-------- Recorded information --------

Lemma for_each_sync_model_down models env h url :
  (∀ h' u t, ∃ e, world env h' (RequestsGet u t) = Raised e ∧ caught e = true) →
  settings env !! "ELASTICSEARCH_URL" = Some url →
  ∃ tr,
    for_each models sync_model env h = (tr, Ok tt)
    ∧ index_ops tr = []
    ∧ length (probes tr) = length (es_models models)
    ∧ length (log_errors tr) = length (es_models models).
Proof.
  intros Hdown Hurl. revert h.
  induction models as [|m ms IH]; intros h.
  - by exists [].
  - rewrite for_each_cons, sync_model_run, Hurl, es_models_cons.
    set (to := getattr (settings env) "ELASTICSEARCH_MAX_TIMEOUT" PyNone).
    destruct (issubclass m EsIndexable.name); simpl.
    + destruct (Hdown h url to) as (e & -> & Hc).
      unfold handled. rewrite Hc. simpl.
      destruct (IH (h ++ [EvCall (RequestsGet url to) (Raised e);
                          EvLogError (not_responding e)]))
        as (t2 & -> & Hops & Hprobes & Hlogs).
      exists ([EvCall (RequestsGet url to) (Raised e);
               EvLogError (not_responding e)] ++ t2).
      split; [done|].
      rewrite index_ops_app, probes_app, log_errors_app, !length_app.
      rewrite Hops, Hprobes, Hlogs. done.
    + destruct (IH (h ++ [])) as (t2 & -> & Hops & Hprobes & Hlogs).
      by exists t2.
Qed.

(** X6. When the URL is configured and every probe fails with an error of
    the [except] clause, nothing is sent to the index: the migration
    handler makes one probe and logs one error per model under
    [EsIndexable], goes through the whole list and returns normally; the
    save and delete handlers log the error of their one probe and return
    normally. *)
Theorem handlers_when_the_backend_is_down
    env h sender instance app created_models c n url :
  (∀ h' u t, ∃ e, world env h' (RequestsGet u t) = Raised e ∧ caught e = true) →
  settings env !! "ELASTICSEARCH_URL" = Some url →
  String.get 2 (django_version env) = Some c →
  digit_value c = Some n →
  (result (es_syncdb_callback app created_models) env h = Ok tt
   ∧ index_ops (events (es_syncdb_callback app created_models) env h) = []
   ∧ length (probes (events (es_syncdb_callback app created_models) env h))
     = length (es_models (selected_models n app created_models))
   ∧ length (log_errors (events (es_syncdb_callback app created_models) env h))
     = length (es_models (selected_models n app created_models)))
  ∧ (issubclass sender EsIndexable.name = true →
     ∃ e,
       caught e = true
       ∧ es_save_callback sender instance env h
         = ([EvCall (RequestsGet url
                       (getattr (settings env) "ELASTICSEARCH_MAX_TIMEOUT" PyNone))
               (Raised e);
             EvLogError (not_responding e)], Ok tt)
       ∧ es_delete_callback sender instance env h
         = ([EvCall (RequestsGet url
                       (getattr (settings env) "ELASTICSEARCH_MAX_TIMEOUT" PyNone))
               (Raised e);
             EvLogError (not_responding e)], Ok tt)).
Proof.
  intros Hdown Hurl Hc Hn. split.
  - unfold result, events. rewrite es_syncdb_callback_run, Hc, Hn.
    destruct (for_each_sync_model_down
                (selected_models n app created_models) env h url Hdown Hurl)
      as (tr & Hrun & Hops & Hprobes & Hlogs).
    unfold selected_models in Hrun. rewrite Hrun. done.
  - intros Hsub.
    destruct (Hdown h url (getattr (settings env) "ELASTICSEARCH_MAX_TIMEOUT" PyNone))
      as (e & He & Hcaught).
    exists e. split; [done|].
    rewrite es_save_callback_run, es_delete_callback_run, Hsub.
    unfold probe_then, handled. rewrite Hurl. simpl. by rewrite He, Hcaught.
Qed.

--------

-- Work task --
Tell how many lines of the records above contain "Hprobes", replying with the number only.

-- Answer area --
4